A confrontação como meio para solução de conflitos
Altar | Pastorais para a liderança | Sáb, 24 de Setembro de 2011 19:00
Respondeu-lhes Jesus: Se eu me glorifico a mim mesmo, a minha glória nada é; quem me glorifica é meu Pai, o qual vós dizeis que é vosso Deus.
(João 8.54)
O texto base é o trecho do confronto entre Jesus e um grupo de fariseus. Embora chamado de Príncipe da Paz, Jesus enfrentou momentos de confrontação, ou seja, oposição direta ao seu estilo de vida e de ensino.
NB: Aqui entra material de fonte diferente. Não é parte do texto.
(** Why a target, fragment or URL is rejected. *)
Inductive geometry_err :=
| EPercent | ENotFour | ENotInteger (index : Z) | EZeroSize | ECoordinate (index : Z) | EExtent
| EMultipleXYWH | EEmptyXYWH | EMultipleTargets | EMultipleSelectors | ENotHTTPURL.
#[export] Instance geometry_err_eq_dec : EqDecision geometry_err.
Proof. solve_decision. Defined.

(** ** [parsePixelXYWH] *)

Definition MaxPixelCoordinate : Z := 2 ^ 31 - 1.

(** Unsigned 64-bit subtraction. *)
Definition usub64 (a b : Z) : Z := (a - b) mod 2 ^ 64.

Record box := { bx : Z; by_ : Z; bw : Z; bh : Z }.
#[export] Instance box_eq_dec : EqDecision box.
Proof. solve_decision. Defined.

Fixpoint parse_coordinates (index : Z) (parts : list string) : result geometry_err (list Z) :=
  match parts with
  | [] => Ok []
  | part :: parts' =>
      match ParseUint (TrimSpace part) with
      | None => Err (ENotInteger index)
      | Some v => vs ← parse_coordinates (index + 1) parts'; Ok (v :: vs)
      end
  end.

Fixpoint coordinates_in_range (index : Z) (values : list Z) : result geometry_err unit :=
  match values with
  | [] => Ok tt
  | v :: vs => if MaxPixelCoordinate <? v then Err (ECoordinate index)
               else coordinates_in_range (index + 1) vs
  end.

Definition strip_pixel (raw : string) : string :=
  let raw := TrimSpace raw in
  if HasPrefix raw "pixel:" then TrimSpace (TrimPrefix raw "pixel:") else raw.

Definition parsePixelXYWH (raw : string) : result geometry_err box :=
  let raw := strip_pixel raw in
  if HasPrefix raw "percent:" then Err EPercent else
  let parts := Split raw ","%char in
  if negb (length parts =? 4)%nat then Err ENotFour else
  values ← parse_coordinates 1 parts;
  match values with
  | [x; y; w; h] =>
      if (w =? 0) || (h =? 0) then Err EZeroSize else
      _ ← coordinates_in_range 1 values;
      if (usub64 MaxPixelCoordinate x <? w) || (usub64 MaxPixelCoordinate y <? h)
      then Err EExtent
      else Ok {| bx := x; by_ := y; bw := w; bh := h |}
  | _ => Err ENotFour
  end.

Definition validatePixelXYWH (raw : string) : result geometry_err unit :=
  _ ← parsePixelXYWH raw; Ok tt.

(** ** URLs *)

(** What the code reads of [net/url]'s [URL]. *)
Record URL := {
  Scheme : string; Host : string; HasUser : bool; Path : string;
  RawQuery : string; Fragment : string;
}.

(** [net/url.Parse], [None] for its error. *)
Class UrlParser := url_Parse : string -> option URL.

Definition requireResourceURL `{UrlParser} (raw : string) (allowQuery : bool)
    : result geometry_err unit :=
  match url_Parse (TrimSpace raw) with
  | None => Err ENotHTTPURL
  | Some u =>
      guard_ok (negb (negb (bool_decide (Scheme u = "http"%string) || bool_decide (Scheme u = "https"%string))
        || bool_decide (Host u = ""%string) || HasUser u
        || negb (bool_decide (Fragment u = ""%string))
        || (negb allowQuery && negb (bool_decide (RawQuery u = ""%string))))) ENotHTTPURL
  end.

Definition requireHTTPURL `{UrlParser} (raw : string) : result geometry_err unit :=
  requireResourceURL raw true.

(** ** Media-fragment parameters *)

Definition fragmentSelectorType : string := "FragmentSelector".
Definition mediaFragsURI : string := "http://www.w3.org/TR/media-frags/".

Definition mediaFragmentParameters (raw : string) : list string :=
  let raw := TrimSpace (TrimPrefix (TrimSpace raw) "#") in
  if bool_decide (raw = ""%string) then [] else Split raw "&"%char.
O confronto não é ruim, mas deve ter o momento e a razão de ser. Algumas vezes, apenas na confrontação é que podemos conseguir a solução de determinados problemas. A atitude de Jesus nos mostra como confrontar, de maneira saudável e produtiva, quem se opõe a nós. Primeiro, é preciso ser claro e direto. Quando acusado de ser possuído, Jesus não faz rodeios e meias palavras, ele é direto e claro em sua resposta. Segundo, é preciso ter foco. Não chamar atenção para si mesmo, mas sim, para o ponto que está sendo discutido e, nele, apontar para Deus. Veja que Jesus aponta para Deus, afirmando que o que ele faz, o faz em nome do Pai. Terceiro, a confrontação exige de ambos uma decisão. Jesus afirma categoricamente que se seguir a vontade de Deus, nem a morte os deteriam. Jesus pede uma postura deles em relação a viver ou não a vontade de Deus. Por fim, confie em Deus. Ele é o Senhor da Igreja e do rebanho, ele sabe a melhor direção.
Como liderança chamada por Deus a cuidar e ensinar seu povo, somos convidados a agir com cautela e amor, e a não fugir quando formos confrontados. O confronto não é necessariamente um briga ou discussão tola, é antes, uma oportunidade de crescimento do rebanho de Deus e do senso de comunidade cristã. Estejamos aptos a sermos confrontados e a confrontar nossos liderados.